WHAT IS BEING ASKED: Reproduce the line containing "Definition str_opt_exn (e" in the listing below, then every later line up to the end, precisely as written.

STORED DATA:
┌──

Lemma handleResponse_gate (response : value) (s : Bridge) :
  noReadyHandler s ->
  let s' := stateOf (handleResponse response s) in
  ready s' = ready s /\ (forall x, In x (responseListeners s') -> In x (responseListeners s)).
Proof.
  intros N. pose proof (callListeners_gate (responseListeners s) response s N) as G.
  simpl in G. fold (emitResponse response s) in G. unfold handleResponse.
  destruct (emitResponse response s) as [s1|s1]; simpl in *; [|exact G].
  destruct (nullish response); simpl; [exact G|].
  destruct (pendingGet (get response "id") s1); simpl; [|exact G].
  destruct (negb (isStr (get response "status") "streaming")); simpl; [|exact G].
  destruct (isStr (get response "status") "error"); simpl;
    [destruct (errorMessage response); simpl|];
    destruct (get response "id"); simpl; exact G.
Qed.
Definition ret {S A} (a : A) : M S A := λ s, (Ret a, s).
Definition raise {S A} (e : exn) : M S A := λ s, (Raise e, s).
Definition bind {S A B} (m : M S A) (f : A → M S B) : M S B :=
  λ s, match m s with
       | (Ret a, s') => f a s'
       | (Raise e, s') => (Raise e, s')
       end.

Notation "'let*' x := m 'in' k" := (bind m (λ x, k))
  (at level 10, x name, m at level 100, k at level 200).
Notation "'do*' m 'in' k" := (bind m (λ _, k))
  (at level 10, m at level 100, k at level 200).

(** [try: body except <catches> as exc: handler exc] *)
Definition try_except {S A} (body : M S A) (catches : exn → bool)
    (handler : exn → M S A) : M S A :=
  λ s, match body s with
       | (Ret a, s') => (Ret a, s')
       | (Raise e, s') => if catches e then handler e s' else (Raise e, s')
       end.

(** [try: body finally: final]: [final] runs on every way out of [body];
    what [body] produced stands unless [final] itself raises. *)
Definition try_finally {S A} (body : M S A) (final : M S unit) : M S A :=
  λ s, match body s with
       | (r, s') => match final s' with
                    | (Ret _, s'') => (r, s'')
                    | (Raise e, s'') => (Raise e, s'')
                    end
       end.

Definition emit (ev : event) : M state unit :=
  λ s, (Ret tt, State (files s) (trace s ++ [ev]) (temps s)).

Definition log (lvl : log_level) (fmt : pystr) (args : list pystr) : M state unit :=
  emit (EvLog lvl fmt args).

Definition sleep (seconds : N) : M state unit := emit (EvSleep seconds).

(** [os.path.isfile] and, for the paths of regular files, [os.path.exists]. *)
Definition isfile (path : pystr) : M state bool :=
  λ s, (Ret (bool_decide (path ∈ files s)), s).

(** [os.unlink] of an existing file. *)
Definition unlink (path : pystr) : M state unit :=
  λ s, (Ret tt, State (files s ∖ {[path]}) (trace s ++ [EvUnlink path]) (temps s)).

(** An HTTP response of [requests]. *)
Record response := Response {
  status_code : N;
  reason : pystr;
  resp_url : pystr;               (* the URL the response came from *)
  resp_text : pystr;              (* the body as text *)
  content_type : option pystr;    (* the Content-Type header *)
  stream_error : option exn       (* raised while the body is read in chunks *)
}.

(** What a call of [requests.get]/[requests.post] does. *)
Inductive http_result :=
| HttpRaises (e : exn)
| HttpResponse (r : response).

(** What [fitz.open] finds. *)
Record document := Document {
  is_encrypted : bool;
  authenticate_empty : bool;       (* doc.authenticate with the empty password *)
  page_texts_of : list pystr;      (* page.get_text, page by page *)
  metadata_of : gmap pystr pystr   (* doc.metadata; absent is the empty dict *)
}.

Inductive open_result :=
| OpenRaises (e : exn)
| Opened (doc : document).

(** What [model.generate_content(prompt)] and then [response.text] do. *)
Inductive generate_result :=
| GenerateRaises (e : exn)
| Reply (text : pystr).

(** What [json.loads] makes of a text. *)
Inductive loads_result :=
| Decoded (v : json)
| DecodeError (msg : pystr).

(** The outside world. Calls that are repeated take the number of the
    attempt, from 1. *)
Record World := {
  w_abspath : pystr → pystr;                       (* os.path.abspath *)
  w_tempname : nat → pystr;                        (* stem of the n-th temp file *)
  w_get : pystr → nat → http_result;               (* requests.get(url) *)
  w_open : pystr → open_result;                    (* fitz.open(path) *)
  w_query : pystr → http_result;                   (* the catalog's query *)
  w_generate : pystr → nat → generate_result;      (* the language model *)
  w_create : json → http_result;                   (* the catalog's create *)
  w_json_loads : pystr → loads_result;             (* json.loads *)
  w_str : json → pystr;                            (* str(v) of a value that is no string *)
  w_today : pystr;                                 (* date.today().isoformat() *)
  w_database_id : pystr                            (* NOTION_DATABASE_ID of the environment *)
}.

(** [str(v)], as it appears in a message or as a log argument. *)
Definition text_of (w : World) (v : json) : pystr :=
  match v with
  | JStr s => s
  | _ => w_str w v
  end.

(** [str(last_error)] after a retry loop. *)
Definition str_opt_exn (e : option exn) : pystr :=
  match e with
  | Some e => exc_str e
  | None => Str.py "None"
  end.

(** [except Exception] *)
Definition catch_all (e : exn) : bool := true.

(** [resp.raise_for_status()], as [requests] words the error. *)
Definition raise_for_status {S} (r : response) : M S unit :=
  let msg (kind : String.string) :=
    Str.of_N (status_code r) ++ Str.py kind ++ reason r
      ++ Str.py " for url: " ++ resp_url r in
  if (400 <=? status_code r) && (status_code r <? 500)
  then raise (Exn HTTPError (msg " Client Error: "))
  else if (500 <=? status_code r) && (status_code r <? 600)
  then raise (Exn HTTPError (msg " Server Error: "))
  else ret tt.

└──

REPLY TO THE TASK:
Definition str_opt_exn (e : option exn) : pystr :=
  match e with
  | Some e => exc_str e
  | None => Str.py "None"
  end.

(** [except Exception] *)
Definition catch_all (e : exn) : bool := true.

(** [resp.raise_for_status()], as [requests] words the error. *)
Definition raise_for_status {S} (r : response) : M S unit :=
  let msg (kind : String.string) :=
    Str.of_N (status_code r) ++ Str.py kind ++ reason r
      ++ Str.py " for url: " ++ resp_url r in
  if (400 <=? status_code r) && (status_code r <? 500)
  then raise (Exn HTTPError (msg " Client Error: "))
  else if (500 <=? status_code r) && (status_code r <? 600)
  then raise (Exn HTTPError (msg " Server Error: "))
  else ret tt.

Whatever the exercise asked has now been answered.